MP recomenda a Paes que não sancione a Lei da Iluminação Pública

Prefeitura da Cidade do Rio de Janeiro
Fonte: JB.

JB Online

RIO - Após expedir recomendação ao Prefeito Eduardo Paes, para que este se abstenha de sancionar a lei que institui a taxa de iluminação pública na cidade do Rio de Janeiro, o Ministério Público notificou o Município do Rio, a Associação de Moradores , a Firjam e a Fecomércio para que apresentem esclarecimentos quanto à cobrança da taxa.

Além disso, o Promotor Rodrigo Terra, Titular da 2ª Promotoria de Justiça de Tutela Coletiva da Comarca da Capital, vai se reunir com um grupo de vereadores e de representantes da Fecomércio, na próxima segunda feira, (13/12) para encontrar soluções e medidas alternativas à taxa, considerada abusiva pelo MP. “Tentaremos trabalhar em linha com o Executivo, o Legislativo e a sociedade civil, buscando soluções que não prejudiquem a população do Rio de Janeiro. Porém, caso o Prefeito mantenha a sanção, pediremos ao Judiciário que impeça sua cobrança”, frisou o Promotor de Justiça.
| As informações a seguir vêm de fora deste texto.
(** The globals after the sensor part of a tick: the count, the previous
    reading and the time of change are touched only when the reading
    differs from the previous one. *)
Definition after_reading (i : tick_input) (s : state) : state :=
  set_pir_state (reading i)
    (if negb (Z.eqb (reading i) (previous_state s))
     then set_last_state_change (time_at_change i)
            (set_previous_state (reading i)
               (if Z.eqb (reading i) 1
                then set_motion_count (motion_count s + 1) s
                else s))
     else s).

(** The count the specification speaks of: the number of ticks whose
    previous reading is 0 and whose reading is 1. *)
Fixpoint rising_edges (prev : Z) (readings : list Z) : Z :=
  match readings with
  | [] => 0
  | r :: rest =>
      (if Z.eqb prev 0 && Z.eqb r 1 then 1 else 0) + rising_edges r rest
  end%Z.

Definition bit (z : Z) : Prop := z = 0%Z \/ z = 1%Z.

Definition is_dumps (e : event) : bool :=
  match e with Dumps _ => true | _ => false end.

(** The bytes an event handed to [send], if it is a write. *)
Definition written (e : event) : option (sock * string) :=
  match e with
  | Sent k b | SendFailed k b => Some (k, b)
  | _ => None
  end.

End ServerTerms.
(** The last update of a run whose [try] block ended without an
    exception: to [failed] with a note, or to [completed] with the
    finish time and a note. *)
Definition closing_update (w : World) (kwargs : list (string * value)) : Prop :=
  (exists n, kwargs = [("status", VStr "failed"); ("notes", n)]) \/
  (exists n, kwargs = [("status", VStr "completed");
                       ("finished_at", VTime (w_now w 2)); ("notes", n)]).

(** A run whose finish time is set exactly when its status is
    terminal. *)
Definition finish_iff_terminal (r : TrendHarvesterDB.run) : Prop :=
  TrendHarvesterDB.finished_at r <> VNone <-> terminal (TrendHarvesterDB.status r).

(** A state of the store in which the run exists, and has a finish time
    exactly when it is completed. *)
Definition finish_iff_completed (run_id : Z) (d : TrendHarvesterDB.DB) : Prop :=
  exists st fin,
    view run_id d = Some (st, fin) /\ (fin <> VNone <-> st = VStr "completed").

(* ================================================================== *)
(** * Sample worlds *)
(* ================================================================== *)

(** A world without NLTK, scikit-learn and a category service, with no
    API key; the page, the answers of pytrends and the faults of the
    store are given. *)
Definition sample_world
    (fetch : string -> result string) (page_text : string)
    (trends : nat -> list string -> Z -> batch_outcome)
    (fault : store_call -> option string) : World :=
  mkWorld fetch
    (fun _ => Ok (ContentExtractor.mkSoup (fun _ => None) page_text))
    (fun _ => Ok ("www.acmeroofing.example", "/services"))
    (fun s => s)
    None false (fun _ _ => Raise "scikit-learn is not installed")
    (Raise "name 'TrendReq' is not defined")
    true trends None None None
    (fun n => Z.of_nat n) (fun _ => "0.60") fault.
(** * skll.data.readers: a shallow embedding of the multi-format reader

    The development follows [skll/data/readers.py] (Python 3 branch of
    the [six] switches): [safe_float], the [Reader] base class with its
    two ingestion strategies, the format readers and the dispatch of
    [Reader.for_path].

    Conventions.
    - A Python [str] is a list of Unicode code points.
    - Exceptions are values of [exn]; a computation that may log a
      warning and may raise lives in the monad [M].
    - A generator is a finite stream [gen] of yields that ends normally
      or with an exception.
    - pandas, the file system and the vectorizers are outside the
      module: they are variables of the section [Readers]. *)

From Stdlib Require Import String Ascii ZArith NArith Bool Arith Lia.
From Stdlib Require Import DecimalString DecimalPos List.
Import ListNotations.

Set Implicit Arguments.

(* ================================================================== *)
(** * Python strings *)
(* ================================================================== *)

Definition char := N.
Definition str := list char.

(** [u "abc"] is the Python literal ['abc'] (ASCII literals only; other
    code points are written as numbers). *)
Definition u (lit : string) : str :=
  List.map N_of_ascii (list_ascii_of_string lit).

(** [ch "x"] is the code point of an ASCII character. *)
Definition ch (lit : string) : char := hd 0%N (u lit).

Fixpoint str_eqb (a b : str) : bool :=
  match a, b with
  | [], [] => true
  | x :: a', y :: b' => N.eqb x y && str_eqb a' b'
  | _, _ => false
  end.
(** The shape of the [CONFIG_PARAMS] object. *)
Record ConfigParams := {
  baseRatePerMb : N;
  protocolFeeBps : N;
  tierThresholds : list N;
  tierMultipliers : list N;
  tokensPer5gb : N;
  geoPremiums : list GeoPremium;
  oracleAuthority : PublicKey
}.

(** The decoded [protocolConfig] account.  The script reads it as [any];
    the fields it tests for presence before use are optional here, the
    fields it dereferences unconditionally are not. *)
Record ProtocolConfig := {
  pc_authority : PublicKey;
  pc_treasury : PublicKey;
  pc_baseRatePerMb : N;
  pc_protocolFeeBps : N;
  pc_tierThresholds : list N;
  pc_tierMultipliers : list N;
  pc_tokensPer5gb : option N;
  pc_arkhamTokenMint : option PublicKey;
  pc_oracleAuthority : option PublicKey;
  pc_reputationUpdater : PublicKey;
  pc_geoPremiums : option (list GeoPremium)
}.

(** What [connection.getAccountInfo] returns for an existing account. *)
Record AccountInfo := {
  ai_lamports : N;
  ai_owner : PublicKey;
  ai_data : list N
}.

Record Provider := {
  wallet_publicKey : PublicKey;
  rpcEndpoint : string
}.

Record IdlMetadata := { md_address : option string }.

(** The two fields of the parsed IDL the script looks at. *)
Record Idl := {
  idl_address : option string;
  idl_metadata : option IdlMetadata
}.

Record JsError := { err_name : string; err_message : string }.

Definition Error (msg : string) : JsError :=
  {| err_name := "Error"; err_message := msg |}.

Definition TypeError (msg : string) : JsError :=
  {| err_name := "TypeError"; err_message := msg |}.

Definition TxSig : Type := string.

(** [x !== null]. *)
Definition not_null {A : Type} (x : option A) : bool :=
  match x with Some _ => true | None => false end.

(* ===================================================================== *)
(** * Instructions sent to the on-chain program *)
(* ===================================================================== *)

Record InitializeArgs := {
  i_baseRatePerMb : N;
  i_protocolFeeBps : N;
  i_tierThresholds : list N;
  i_tierMultipliers : list N;
  i_tokensPer5gb : N;
  i_geoPremiums : list GeoPremium;
  i_oracleAuthority : PublicKey
}.

Record InitializeAccounts := {
  ia_protocolConfig : PublicKey;
  ia_treasury : PublicKey;
  ia_authority : PublicKey;
  ia_systemProgram : PublicKey
}.

(** Every argument of [updateProtocolConfig] is optional on the program
    side: [None] is the JavaScript [null], "keep the existing value". *)
Record UpdateArgs := {
  u_baseRatePerMb : option N;
  u_protocolFeeBps : option N;
  u_tierThresholds : option (list N);
  u_tierMultipliers : option (list N);
  u_tokensPer5gb : option N;
  u_geoPremiums : option (list GeoPremium);
  u_reputationUpdater : option PublicKey;
  u_oracleAuthority : option PublicKey
}.

Record UpdateAccounts := {
  ua_protocolConfig : PublicKey;
  ua_authority : PublicKey
}.

Record CloseAccounts := {
  ca_protocolConfig : PublicKey;
  ca_authority : PublicKey;
  ca_receiver : PublicKey
}.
Na recomendação, o Ministério Público enumera alguns dos motivos pelos quais a cobrança seria abusiva: primeiro, a fatia da iluminação pública que caberá a cada cidadão pagar será baseada em seu consumo particular (assim, quem gasta mais luz em sua residência, como os idosos, por exemplo, que passam mais tempo em casa, pagarão um valor maior); segundo, a realização da cobrança da taxa, que é pública, virá embutida na conta de luz, feita por uma empresa privada (Light); terceiro, a taxa pública não poderá ser paga separada do recibo da luz, o que na prática significa que se o consumidor não pagá-la, terá a luz de casa cortada; e, finalmente, o MP ressalta a já altíssima carga tributária brasileira, semelhante a de países nórdicos, enquanto as contra-partidas oferecidas pelo Estado à população estão bem aquém de suas necessidades.